The facility failed to initiate a thorough investigation into an allegation of neglect and an incident of elopement involving one of six sampled residents. On the specified date, a resident exited the facility unsupervised and was found sitting in a staff member's car in the facility parking lot. The resident had left the building unnoticed by staff during a shift change and was able to access an area adjacent to a busy four-lane boulevard. The staff member who discovered the resident escorted her back into the facility and notified the appropriate personnel, including the Executive Director and the Director of Nursing Services. Despite the incident, there was no documentation of the elopement in the facility's accident/incident log, and no incident report was completed. Multiple staff members, including LPNs and the Unit Manager, confirmed that they were aware of the resident's unsupervised exit but did not participate in any investigation or initiate missing resident procedures. No head count of residents was conducted, and the event was not reported to the State Agency as required. The Executive Director stated that the incident was not considered an elopement because the resident claimed she was waiting for her brother, and therefore, no report was made to any agencies. The resident involved had a history of bipolar disorder, anxiety disorder, schizophrenia, and major depressive disorder, but her most recent assessment indicated no cognitive impairment and no documented wandering or exit-seeking behaviors. The facility's policies required immediate investigation and reporting of such incidents, but these procedures were not followed. The failure to conduct a thorough investigation and report the incident placed the resident and others at risk, as identified by the State Agency, which cited the facility for failing to meet regulatory requirements regarding the investigation and prevention of alleged violations.

Removal Plan

  • The President in-serviced the Social Services Department on ensuring that care plans and interventions are implemented for Residents with behavioral changes that verbalizing to leave the facility, exit seeking, wandering and packing belongs should be immediately assessed and elopement precautions implemented.
  • The Executive Director notified the Mississippi Department of Health of the incident regarding Resident #1 exiting the facility unaccompanied and unnoticed by staff.
  • An audit was completed for all Residents who were determined to be at risk for elopement risk to ensure accuracy of the care plan and appropriate interventions by the Director of Nurses.
  • A sign was placed on all exit doors reminding staff and visitors to be cautious when entering and exiting the facility in an effort to prevent Residents from leaving the facility without staff knowledge.

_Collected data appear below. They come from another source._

(* ================================================================== *)
(** * Test helpers ([test_kraken.cpp]) *)

(** [string_to_kmer(const string& dna_str)]; an invalid character ends the
    process with [exit(1)]. *)
Fixpoint string_to_kmer_from (dna_str : string) (kmer : Z) : outcome Z :=
  match dna_str with
  | EmptyString => Ret kmer
  | String c rest =>
      let kmer := wrap64 (Z.shiftl kmer 2) in
      if (Ascii.eqb c "A"%char || Ascii.eqb c "a"%char)%bool then
        string_to_kmer_from rest (Z.lor kmer 0)
      else if (Ascii.eqb c "C"%char || Ascii.eqb c "c"%char)%bool then
        string_to_kmer_from rest (Z.lor kmer 1)
      else if (Ascii.eqb c "G"%char || Ascii.eqb c "g"%char)%bool then
        string_to_kmer_from rest (Z.lor kmer 2)
      else if (Ascii.eqb c "T"%char || Ascii.eqb c "t"%char)%bool then
        string_to_kmer_from rest (Z.lor kmer 3)
      else Errx 1 "Invalid character in DNA string"
  end.

Definition string_to_kmer (dna_str : string) : outcome Z :=
  string_to_kmer_from dna_str 0.

(* ================================================================== *)
(** * Specification-side definitions *)

(** ** Minimizers, in the words of the specification *)

(** The [j]-th length-[nt] kmer_substring of [kmer]: the low [2 nt] bits after [j]
    right shifts by 2. *)
Definition kmer_substring (kmer nt : Z) (j : nat) : Z :=
  Z.land (Z.shiftr kmer (2 * Z.of_nat j)) (4 ^ nt - 1).

(** XOR mask of an index version: 0 for v1, [0xe37e28c4271b5a2d] for v2. *)
Definition version_xor_mask (version : Z) : Z :=
  if version =? 2 then 0xe37e28c4271b5a2d else 0.

Definition effective_xor (xor_mask nt : Z) : Z := Z.land xor_mask (4 ^ nt - 1).

Definition is_minimum (m : Z) (l : list Z) : Prop :=
  In m l /\ forall v, In v l -> m <= v.

(** ** Values computed by the bin-key loop (used in proofs) *)

Definition canonical_value (x n : Z) : Z := Z.min x (rc_value x n).

Fixpoint bin_key_loop_value (count : nat) (nt xor_mask mask kmer min_bin_key : Z) : Z :=
  match count with
  | O => min_bin_key
  | S count' =>
      bin_key_loop_value count' nt xor_mask mask (Z.shiftr kmer 2)
        (Z.min (Z.lxor xor_mask (canonical_value (Z.land kmer mask) nt)) min_bin_key)
  end.

(** The value both overloads of [bin_key] return for a minimizer length [nt]
    in [1,15]. *)
Definition bin_key_value (key_bits nt xor_mask kmer : Z) : Z :=
  bin_key_loop_value (Z.to_nat (wrap64 (key_bits / 2 - nt + 1))) nt
    (Z.land xor_mask (4 ^ nt - 1)) (4 ^ nt - 1) kmer (wrap64 (-1)).

(** ** Contents of a region (used in statements and proofs) *)

Definition bytes_at (r : region) (off len : Z) : list byte :=
  firstn (Z.to_nat len) (skipn (Z.to_nat off) r).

  • The Executive Director and Director of Nurses reinterviewed Resident#1. Resident#1 confirmed that she exited the facility from the front door by following other people out. Resident #1 could not recall how many people she followed or give a description.
  • Letters were mailed to family members by Social Services as a reminder to use precautions when entering and the facility in an effort to prevent Residents from exiting the facility unaccompanied or unnoticed by staff. The letter also requested that family members notify the staff of the facility if a Resident verbalizes thoughts of the leaving the facility.
  • The Receptionist who vacated the front desk was in-serviced by the Executive Director to ensure that coverage is requested by another staff member prior to leaving the front desk. In addition to all routine staff who cover the receptionist area, the receptionist was in-serviced by the Executive Director.
  • 100% audit of elopement binders were conducted by the Social Service Department to ensure the binders information was reflective of all Residents who are deemed as elopement risk.
  • An Emergency Quality Assurance Committee was held with the following staff in attendance: President, Executive Director, Regional Director of Clinical Services, Director of Nurses, Assistant Executive Directors, Social Service Director, Social Service Assistants and Medical Director. The IP nurse was present by phone.